I can push my lawnmower walking down the street while watching out for traffic and dealing with your annoying a$$, Mommy. Don't you think I can handle peeing in a potty?

I’ve got poop on the brain. No, not literally (though with Alex’s arm that’s not a stretch)…I am thinking about potty training my son.

And then talking myself out of it.

And then talking myself back into it.

No one told me Mommying would create such a sizzling debate in my head all of the time. I am letting you in on what’s going on to save myself from a mental health consult, okay? I’ve really got an epic case of potty mouth. With myself. That sounds really bad, doesn’t it? Doctor…

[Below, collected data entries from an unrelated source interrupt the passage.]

(* ===== verification/Control.v ===== *)
(** * The control API (src/ctl/v1, src/ctl/router.go) and the settings it changes (src/proxy/proxy.go)

    A handler takes the decoded payload, [None] when it could not be decoded,
    and leaves a status and a body. The handlers of the debug pages on
    queries, transactions and sessions, which format what other components
    list, are not here; explain, which needs the parser, is in Query.v. *)

From S2P Require Import Prelude Kept GoLib GoPath Config Partition HashFacts Compute Router RouterFacts RouterReach RouterReload RouterTheorems SqlAst SqlTypes Conn Iface Txn Shift ShiftManager Scatter ScatterTheorems Spanner Demo DdlHandler Auth Admin Attach Syncer SyncerTheorems.
Local Open Scope string_scope.
Local Open Scope Z_scope.
Local Open Scope list_scope.

(** ** Replies *)

Inductive Json :=
  | JNone
  | JNull
  | JErr (e : error)
  | JMsg (s : string)
  | JAdvice (a : Advice)
  | JRules (l : list RDatabase)
  | JGlobals (l : list (string * list string))
  | JBackends (l : list BackendConfig)
  | JVersion (ts : Z)
  | JCheck (latest : bool) (peers : list string)
  | JMetas (m : gmap string Content)
  | JPeers (l : list string)
  | JUsers (l : list (string * string * string))
  | JStatus (readonly : bool)
  | JAddress (s : string).
Record Reply := mkReply { rp_status : Z; rp_body : Json }.

Definition StatusOK : Z := 200.
Definition StatusNoContent : Z := 204.
Definition StatusForbidden : Z := 403.
Definition StatusInternalServerError : Z := 500.
Definition StatusServiceUnavailable : Z := 503.

Definition done_ : Reply := mkReply StatusOK JNone.
Definition json (j : Json) : Reply := mkReply StatusOK j.
Definition failed (code : Z) (e : error) : Reply := mkReply code (JErr e).
Definition refused (code : Z) (s : string) : Reply := mkReply code (JMsg s).

(** [rest.Error(w, err.Error(), code)] when [m] fails. *)
Definition or_fail (code : Z) (m : YM unit) : YM Reply :=
  let* r := attempt m in ret (match r with inl _ => done_ | inr e => failed code e end).
Definition bad_json : Reply := failed StatusInternalServerError (Errorf "json" []).

(** ** Settings (proxy.go) *)

Definition set_conf (c : ProxyConfig) (a : AX) : AX :=
  mkAX (ax_px a) (ax_file a) (ax_shift a) c (ax_audit a) (ax_ips a) (ax_readonly a) (ax_limits a).
Definition on_conf (f : ProxyConfig -> ProxyConfig) : AM unit := modify (fun a => set_conf (f (ax_conf a)) a).

Definition SetMaxConnections (n : Z) : AM unit := on_conf (fun c =>
  mkProxyConfig (px_IPS c) (px_MetaDir c) (px_Endpoint c) (px_TwopcEnable c) (px_LoadBalance c) (px_LowerCaseTableNames c) n
    (px_MaxResultSize c) (px_MaxJoinRows c) (px_DDLTimeout c) (px_QueryTimeout c) (px_PeerAddress c) (px_LongQueryTime c)
    (px_StreamBufferSize c) (px_IdleTxnTimeout c) (px_AutocommitFalseIsTxn c)).
Definition SetMaxResultSize (n : Z) : AM unit := on_conf (fun c =>
  mkProxyConfig (px_IPS c) (px_MetaDir c) (px_Endpoint c) (px_TwopcEnable c) (px_LoadBalance c) (px_LowerCaseTableNames c)
    (px_MaxConnections c) n (px_MaxJoinRows c) (px_DDLTimeout c) (px_QueryTimeout c) (px_PeerAddress c) (px_LongQueryTime c)
    (px_StreamBufferSize c) (px_IdleTxnTimeout c) (px_AutocommitFalseIsTxn c)).
Definition SetMaxJoinRows (n : Z) : AM unit := on_conf (fun c =>
  mkProxyConfig (px_IPS c) (px_MetaDir c) (px_Endpoint c) (px_TwopcEnable c) (px_LoadBalance c) (px_LowerCaseTableNames c)
    (px_MaxConnections c) (px_MaxResultSize c) n (px_DDLTimeout c) (px_QueryTimeout c) (px_PeerAddress c) (px_LongQueryTime c)
    (px_StreamBufferSize c) (px_IdleTxnTimeout c) (px_AutocommitFalseIsTxn c)).
Definition SetDDLTimeout (n : Z) : AM unit := on_conf (fun c =>
  mkProxyConfig (px_IPS c) (px_MetaDir c) (px_Endpoint c) (px_TwopcEnable c) (px_LoadBalance c) (px_LowerCaseTableNames c)
    (px_MaxConnections c) (px_MaxResultSize c) (px_MaxJoinRows c) n (px_QueryTimeout c) (px_PeerAddress c) (px_LongQueryTime c)
    (px_StreamBufferSize c) (px_IdleTxnTimeout c) (px_AutocommitFalseIsTxn c)).
Definition SetQueryTimeout (n : Z) : AM unit := on_conf (fun c =>
  mkProxyConfig (px_IPS c) (px_MetaDir c) (px_Endpoint c) (px_TwopcEnable c) (px_LoadBalance c) (px_LowerCaseTableNames c)
    (px_MaxConnections c) (px_MaxResultSize c) (px_MaxJoinRows c) (px_DDLTimeout c) n (px_PeerAddress c) (px_LongQueryTime c)
    (px_StreamBufferSize c) (px_IdleTxnTimeout c) (px_AutocommitFalseIsTxn c)).
Definition SetTwoPC (enable : bool) : AM unit := on_conf (fun c =>
  mkProxyConfig (px_IPS c) (px_MetaDir c) (px_Endpoint c) enable (px_LoadBalance c) (px_LowerCaseTableNames c)
    (px_MaxConnections c) (px_MaxResultSize c) (px_MaxJoinRows c) (px_DDLTimeout c) (px_QueryTimeout c) (px_PeerAddress c)
    (px_LongQueryTime c) (px_StreamBufferSize c) (px_IdleTxnTimeout c) (px_AutocommitFalseIsTxn c)).
Definition SetLoadBalance (n : Z) : AM unit := on_conf (fun c =>
  mkProxyConfig (px_IPS c) (px_MetaDir c) (px_Endpoint c) (px_TwopcEnable c) n (px_LowerCaseTableNames c)
    (px_MaxConnections c) (px_MaxResultSize c) (px_MaxJoinRows c) (px_DDLTimeout c) (px_QueryTimeout c) (px_PeerAddress c)
    (px_LongQueryTime c) (px_StreamBufferSize c) (px_IdleTxnTimeout c) (px_AutocommitFalseIsTxn c)).
Definition SetAllowIP (ips : list string) : AM unit := on_conf (fun c =>
  mkProxyConfig ips (px_MetaDir c) (px_Endpoint c) (px_TwopcEnable c) (px_LoadBalance c) (px_LowerCaseTableNames c)
    (px_MaxConnections c) (px_MaxResultSize c) (px_MaxJoinRows c) (px_DDLTimeout c) (px_QueryTimeout c) (px_PeerAddress c)
    (px_LongQueryTime c) (px_StreamBufferSize c) (px_IdleTxnTimeout c) (px_AutocommitFalseIsTxn c)).
Definition SetStreamBufferSize (n : Z) : AM unit := on_conf (fun c =>
  mkProxyConfig (px_IPS c) (px_MetaDir c) (px_Endpoint c) (px_TwopcEnable c) (px_LoadBalance c) (px_LowerCaseTableNames c)
    (px_MaxConnections c) (px_MaxResultSize c) (px_MaxJoinRows c) (px_DDLTimeout c) (px_QueryTimeout c) (px_PeerAddress c)
    (px_LongQueryTime c) n (px_IdleTxnTimeout c) (px_AutocommitFalseIsTxn c)).
Definition SetLowerCaseTableNames (n : Z) : AM unit := on_conf (fun c =>
  mkProxyConfig (px_IPS c) (px_MetaDir c) (px_Endpoint c) (px_TwopcEnable c) (px_LoadBalance c) n
    (px_MaxConnections c) (px_MaxResultSize c) (px_MaxJoinRows c) (px_DDLTimeout c) (px_QueryTimeout c) (px_PeerAddress c)
    (px_LongQueryTime c) (px_StreamBufferSize c) (px_IdleTxnTimeout c) (px_AutocommitFalseIsTxn c)).
Definition SetAuditMode (mode : string) : AM unit := modify (fun a =>
  mkAX (ax_px a) (ax_file a) (ax_shift a) (ax_conf a) (mkAuditConfig mode (au_LogDir (ax_audit a)) (au_MaxSize (ax_audit a)) (au_ExpireHours (ax_audit a)))
    (ax_ips a) (ax_readonly a) (ax_limits a)).
Definition SetReadOnly (val : bool) : AM unit := modify (fun a =>
  mkAX (ax_px a) (ax_file a) (ax_shift a) (ax_conf a) (ax_audit a) (ax_ips a) val (ax_limits a)).
Definition SetThrottle (val : Z) : AM unit := modify (fun a =>
  mkAX (ax_px a) (ax_file a) (ax_shift a) (ax_conf a) (ax_audit a) (ax_ips a) (ax_readonly a) (int32 val)).

(** The router has the same configuration object. *)
Definition SetBlocks (blocks : Z) : AM unit := router (modify (fun r =>
  mkRouter (mkRouterConfig (rc_Slots (r_conf r)) blocks) (r_Schemas r) (r_heap r) (r_next r) (r_disk r) (r_io r))).

Definition SetLongQueryTime (n : Z) : AM unit := on_conf (fun c =>
  mkProxyConfig (px_IPS c) (px_MetaDir c) (px_Endpoint c) (px_TwopcEnable c) (px_LoadBalance c) (px_LowerCaseTableNames c)
    (px_MaxConnections c) (px_MaxResultSize c) (px_MaxJoinRows c) (px_DDLTimeout c) (px_QueryTimeout c) (px_PeerAddress c)
    n (px_StreamBufferSize c) (px_IdleTxnTimeout c) (px_AutocommitFalseIsTxn c)).
Definition SetAutocommitFalseIsTxn (enable : bool) : AM unit := on_conf (fun c =>
  mkProxyConfig (px_IPS c) (px_MetaDir c) (px_Endpoint c) (px_TwopcEnable c) (px_LoadBalance c) (px_LowerCaseTableNames c)
    (px_MaxConnections c) (px_MaxResultSize c) (px_MaxJoinRows c) (px_DDLTimeout c) (px_QueryTimeout c) (px_PeerAddress c)
    (px_LongQueryTime c) (px_StreamBufferSize c) (px_IdleTxnTimeout c) enable).

Section Handlers.
Context {GR : GoRange} `{HL : HashLib} `{RX : RegexLib}.

(** [proxy.IPTable().Refresh()], whose error is dropped. *)
Definition refresh_ips : AM unit := modify (fun a =>
  mkAX (ax_px a) (ax_file a) (ax_shift a) (ax_conf a) (ax_audit a) (Refresh (px_IPS (ax_conf a)) (ax_ips a)).2
    (ax_readonly a) (ax_limits a)).

(** The configuration file is written; nothing reads it while the proxy runs. *)
Definition Proxy_FlushConfig : YM unit :=
  let* k := next_sio in
  match k with IOOk => ret tt | _ => throw (IOError "write") end.

(** ** Settings of the proxy (neodb.go) *)

Record neoDBParams := mkNeoDBParams {
  np_MaxConnections : option Z; np_MaxResultSize : option Z; np_MaxJoinRows : option Z; np_DDLTimeout : option Z;
  np_QueryTimeout : option Z; np_TwoPCEnable : option bool; np_LoadBalance : option Z;
  np_AllowIP : list string;                     (* nil when it is not in the request *)
  np_AuditMode : option string; np_StreamBufferSize : option Z; np_Blocks : option Z; np_LowerCaseTableNames : option Z
}.

Definition when_some {A} (o : option A) (f : A -> AM unit) : AM unit := match o with Some x => f x | None => ret tt end.

Definition apply_params (p : neoDBParams) : AM unit :=
  when_some (np_MaxConnections p) SetMaxConnections ;;;
  when_some (np_MaxResultSize p) SetMaxResultSize ;;;
  when_some (np_MaxJoinRows p) SetMaxJoinRows ;;;
  when_some (np_DDLTimeout p) SetDDLTimeout ;;;
  when_some (np_QueryTimeout p) SetQueryTimeout ;;;
  when_some (np_TwoPCEnable p) SetTwoPC ;;;
  when_some (np_LoadBalance p) SetLoadBalance ;;;
  SetAllowIP (np_AllowIP p) ;;;
  when_some (np_AuditMode p) SetAuditMode ;;;
  when_some (np_StreamBufferSize p) SetStreamBufferSize ;;;
  when_some (np_Blocks p) SetBlocks ;;;
  when_some (np_LowerCaseTableNames p) SetLowerCaseTableNames ;;;
  refresh_ips.

Definition neoDBConfigHandler (payload : option neoDBParams) : YM Reply :=
  match payload with
  | None => ret bad_json
  | Some p => on_ax (apply_params p) ;;; or_fail StatusInternalServerError Proxy_FlushConfig
  end.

Anyway, I don’t want to start too early–most boys aren’t ready until they’re 2 1/2, I am told–but I reconsider every time Alex mentions “pee pee” or “poo poo” or tries to prop himself up on the toilet while reading his cars book (yet another thing that must be in the male genetic code). He’s obsessed with the bathroom. I’ve long given up the notion of peeing in peace. Every time I go in there, he’s pointing at me yelling, “pee pee!” Good thing I don’t have stage fright issues–or I am just constantly nursing a coffee high so I have to go. Whatever. Kid’s really into toilet talk.

I am armed with a potty and a toilet seat, and even have the stickers to reward him (rock star Mommy, that’s me). Which one should I use? Or do I use both? I’ve consulted my Mommy Maven, who suggests skipping the potty altogether in favor of the toilet seat (so I don’t have to double-train and spare myself from the indignity of cleaning out that nasty little potty). She also suggests putting a Cheerio in the toilet so Alex can practice his aim (maybe that’s a trick all men should implement?). Quality advice, as usual.

It's payback time, Elmo.

And then there’s my husband, who’s insistent on training Alex to use his brand new Sesame Street potty (true confession: little passive-aggressive me purposely selected Elmo for my son to pee on because I am still harboring some unresolved feelings about him saying “Elmo” before “Mommy,” but I digress). Scott says potty before toilet seat, and he thinks our little guy is up for the challenge.

So, obviously I need your feedback. Not only am I arguing with myself, I am inciting debate with my loved ones and random people at the supermarket (don’t ask). How old was your child when you started potty training? Which method did you use? How long did it take? You get the idea…help a Mommy out, please.